_Task description_. Stop after the line with "destruct (Z.eq_dec swp"; until then, please copy every line of the records word for word from the first.

Saved entries
● ● ● ● ●
(** * Further properties of the entry points *)

(** ** Which calls raise *)

Lemma degenerate_camera_dec (swp shp thp : Z) (fl sw : option R) :
  degenerate_camera swp shp thp fl sw
  \/ (IZR swp <> 0 /\ IZR shp <> 0 /\ IZR thp <> 0
      /\ default FOCAL_LENGTH fl <> 0 /\ default SENSOR_WIDTH sw <> 0).
Proof.
  unfold degenerate_camera.
  destruct (Z.eq_dec swp 0%Z) as [-> | Hw]; [tauto |].
  destruct (Z.eq_dec shp 0%Z) as [-> | Hh]; [tauto |].
  destruct (Z.eq_dec thp 0%Z) as [-> | Ht]; [tauto |].
  destruct (Req_dec_T (default FOCAL_LENGTH fl) 0) as [-> | Hf]; [tauto |].
  destruct (Req_dec_T (default SENSOR_WIDTH sw) 0) as [-> | Hs]; [tauto |].
  right. repeat split; try assumption; by apply not_0_IZR.
Qed.

Lemma fov_of_neq0 (fl sw : option R) :
  default FOCAL_LENGTH fl <> 0 -> default SENSOR_WIDTH sw <> 0 ->
  fov_of fl sw <> 0.
Proof.
  intros Hf Hs Hfov. unfold fov_of, degrees in Hfov.
  pose proof PI_neq0 as Hpi.
  assert (Ha :
    atan (default SENSOR_WIDTH sw / 2 / default FOCAL_LENGTH fl) = 0).
  { apply (Rmult_eq_reg_l (2 * 180 / PI)).
    - rewrite Rmult_0_r, <- Hfov. field. assumption.
    - intros E. apply (Rmult_eq_compat_r PI) in E.
      field_simplify in E; [lra | assumption]. }
  apply atan_eq0 in Ha.
  apply (Rmult_eq_compat_r (default FOCAL_LENGTH fl)) in Ha.
  field_simplify in Ha; [lra | assumption].
Qed.

Lemma height_on_sensor_neq0' (sw : R) (swp shp thp : Z) :
  sw <> 0 -> IZR swp <> 0 -> IZR shp <> 0 -> IZR thp <> 0 ->
  sw * (IZR shp / IZR swp) * IZR thp / IZR shp <> 0.
Proof.
  intros Hs Hw Hh Ht.
  replace (sw * (IZR shp / IZR swp) * IZR thp / IZR shp)
    with (sw * IZR thp * / IZR swp) by (field; split; assumption).
  repeat apply Rmult_integral_contrapositive_currified; try assumption.
  by apply Rinv_neq_0_compat.
Qed.

(** Destructs the next checked division of the goal. *)
Ltac case_div :=
  match goal with
  | |- context [py_div ?a ?b] =>
      unfold py_div at 1;
      let E := fresh "E" in
      destruct (Req_dec_T b 0) as [E | E]; cbn [py_bind]
  end.

Lemma get_event_pos_locals_degenerate (heights : gmap string R)
    (classification : string) (bearing_center : R)
    (sensor_width_px sensor_height_px target_center_x target_height_px : Z)
    (altitude : R) (focal_length sensor_width : option R) :
  degenerate_camera sensor_width_px sensor_height_px target_height_px
    focal_length sensor_width ->
  get_event_pos_locals heights classification bearing_center sensor_width_px
    sensor_height_px target_center_x target_height_px altitude focal_length
    sensor_width = Raise ZeroDivisionError.
Proof.
  intros Hdeg. unfold get_event_pos_locals.
  repeat (case_div; [reflexivity |]).
  exfalso.
  destruct Hdeg as [-> | [-> | [-> | [Hz | Hz]]]].
  - by apply E.
  - by apply E0.
  - apply E2. change (IZR 0) with 0. unfold Rdiv. ring.
  - by apply E1.
  - apply E2. rewrite Hz. unfold Rdiv. ring.
Qed.

Lemma get_event_local_pos_locals_degenerate (heights : gmap string R)
    (classification : string) (bearing_center : R)
    (sensor_width_px sensor_height_px target_center_x target_height_px : Z)
    (focal_length sensor_width : option R) :
  degenerate_camera sensor_width_px sensor_height_px target_height_px
    focal_length sensor_width ->
  get_event_local_pos_locals heights classification bearing_center
    sensor_width_px sensor_height_px target_center_x target_height_px
    focal_length sensor_width = Raise ZeroDivisionError.
Proof.
  intros Hdeg. unfold get_event_local_pos_locals.
  repeat (case_div; [reflexivity |]).
  exfalso.
  destruct Hdeg as [-> | [-> | [-> | [Hz | Hz]]]].
  - by apply E.
  - by apply E0.
  - apply E2. change (IZR 0) with 0. unfold Rdiv. ring.
  - by apply E1.
  - apply E2. rewrite Hz. unfold Rdiv. ring.
Qed.

Lemma get_event_pos_locals_nonzero (heights : gmap string R)
    (classification : string) (bearing_center : R)
    (sensor_width_px sensor_height_px target_center_x target_height_px : Z)
    (altitude : R) (focal_length sensor_width : option R) :
  ~ degenerate_camera sensor_width_px sensor_height_px target_height_px
      focal_length sensor_width ->
  get_event_pos_locals heights classification bearing_center sensor_width_px
    sensor_height_px target_center_x target_height_px altitude focal_length
    sensor_width
  = Ok (Locals (probable_height_geo heights classification altitude)
          (fov_of focal_length sensor_width)
          (distance_of (probable_height_geo heights classification altitude)
             sensor_width_px sensor_height_px target_height_px focal_length
             sensor_width)
          (bearing_of bearing_center sensor_width_px target_center_x
             focal_length sensor_width)).
Proof.
  intros Hnd.
  destruct (degenerate_camera_dec sensor_width_px sensor_height_px
              target_height_px focal_length sensor_width)
    as [Hd | (Hw & Hh & Ht & Hf & Hs)]; [contradiction |].
  pose proof (fov_of_neq0 _ _ Hf Hs) as Hfov.
  unfold get_event_pos_locals.
  step_div; [| assumption].
  step_div; [| assumption].
  step_div; [| assumption].
  step_div; [| by apply height_on_sensor_neq0'].
  fold (fov_of focal_length sensor_width).
  step_div; [| assumption].
  step_div; [reflexivity |].
  unfold Rdiv. apply Rmult_integral_contrapositive_currified;
    [assumption | by apply Rinv_neq_0_compat].
Qed.

Lemma get_event_local_pos_locals_nonzero (heights : gmap string R)
    (classification : string) (bearing_center : R)
    (sensor_width_px sensor_height_px target_center_x target_height_px : Z)
    (focal_length sensor_width : option R) :
  ~ degenerate_camera sensor_width_px sensor_height_px target_height_px
      focal_length sensor_width ->
  get_event_local_pos_locals heights classification bearing_center
    sensor_width_px sensor_height_px target_center_x target_height_px
    focal_length sensor_width
  = Ok (Locals (probable_height_local heights classification)
          (fov_of focal_length sensor_width)
          (distance_of (probable_height_local heights classification)
             sensor_width_px sensor_height_px target_height_px focal_length
             sensor_width)
          (bearing_of bearing_center sensor_width_px target_center_x
             focal_length sensor_width)).
Proof.
  intros Hnd.
  destruct (degenerate_camera_dec sensor_width_px sensor_height_px
              target_height_px focal_length sensor_width)
    as [Hd | (Hw & Hh & Ht & Hf & Hs)]; [contradiction |].
  pose proof (fov_of_neq0 _ _ Hf Hs) as Hfov.
  unfold get_event_local_pos_locals.
  step_div; [| assumption].
  step_div; [| assumption].
  step_div; [| assumption].
  step_div; [| by apply height_on_sensor_neq0'].
  fold (fov_of focal_length sensor_width).
  step_div; [| assumption].
  step_div; [reflexivity |].
  unfold Rdiv. apply Rmult_integral_contrapositive_currified;
    [assumption | by apply Rinv_neq_0_compat].
Qed.

Lemma get_event_local_pos_nonzero (heights : gmap string R)
    (classification : string) (bearing_center : R)
    (sensor_width_px sensor_height_px target_center_x target_center_y
       target_height_px : Z)
    (focal_length sensor_width : option R) :
  ~ degenerate_camera sensor_width_px sensor_height_px target_height_px
      focal_length sensor_width ->
  let height := probable_height_local heights classification in
  let distance :=
    distance_of height sensor_width_px sensor_height_px target_height_px
      focal_length sensor_width in
  let bearing :=
    bearing_of bearing_center sensor_width_px target_center_x focal_length
      sensor_width in
  let zconst := zconst_of height sensor_height_px target_height_px in
  get_event_local_pos heights classification bearing_center sensor_width_px
    sensor_height_px target_center_x target_center_y target_height_px
    focal_length sensor_width
  = Ok [ distance * cos bearing; distance * sin bearing;
         if Rlt_dec (IZR sensor_height_px / 2) (IZR target_center_y)
         then IZR (sensor_height_px - target_center_y) * zconst
         else (IZR sensor_height_px / 2 - IZR target_center_y) * zconst * -1 ].
Proof.
  intros Hnd.
  destruct (degenerate_camera_dec sensor_width_px sensor_height_px
              target_height_px focal_length sensor_width)
    as [Hd | (Hw & Hh & Ht & Hf & Hs)]; [contradiction |].
  unfold get_event_local_pos.
  rewrite get_event_local_pos_locals_nonzero by assumption.
  cbn [py_bind]. unfold local_projection.
  step_div; [| assumption]. step_div; [| assumption].
  reflexivity.
Qed.

(** X1. If any of [sensor_width_px], [sensor_height_px], [target_height_px],
    the focal length or the sensor width (after defaults) is zero, both
    entry points raise [ZeroDivisionError], whatever the other arguments. *)
Theorem degenerate_camera_raises (heights : gmap string R)
    (classification : string) (bearing_center source_lat source_lon : R)
    (sensor_width_px sensor_height_px target_center_x target_center_y : Z)
    (target_center_y' target_width_px : option Z) (target_height_px : Z)
    (altitude : R) (focal_length sensor_width : option R) :
  degenerate_camera sensor_width_px sensor_height_px target_height_px
    focal_length sensor_width ->
  get_event_pos heights classification bearing_center source_lat source_lon
    sensor_width_px sensor_height_px target_center_x target_center_y'
    target_width_px target_height_px altitude focal_length sensor_width
  = Raise ZeroDivisionError
  /\ get_event_local_pos heights classification bearing_center
       sensor_width_px sensor_height_px target_center_x target_center_y
       target_height_px focal_length sensor_width
     = Raise ZeroDivisionError.
Proof.
  intros Hdeg. unfold get_event_pos, get_event_local_pos.
  rewrite get_event_pos_locals_degenerate,
    get_event_local_pos_locals_degenerate by assumption.
  split; reflexivity.
Qed.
● ● ● ● ●
_Response to this task_.
(** * Further properties of the entry points *)

(** ** Which calls raise *)

Lemma degenerate_camera_dec (swp shp thp : Z) (fl sw : option R) :
  degenerate_camera swp shp thp fl sw
  \/ (IZR swp <> 0 /\ IZR shp <> 0 /\ IZR thp <> 0
      /\ default FOCAL_LENGTH fl <> 0 /\ default SENSOR_WIDTH sw <> 0).
Proof.
  unfold degenerate_camera.
  destruct (Z.eq_dec swp 0%Z) as [-> | Hw]; [tauto |].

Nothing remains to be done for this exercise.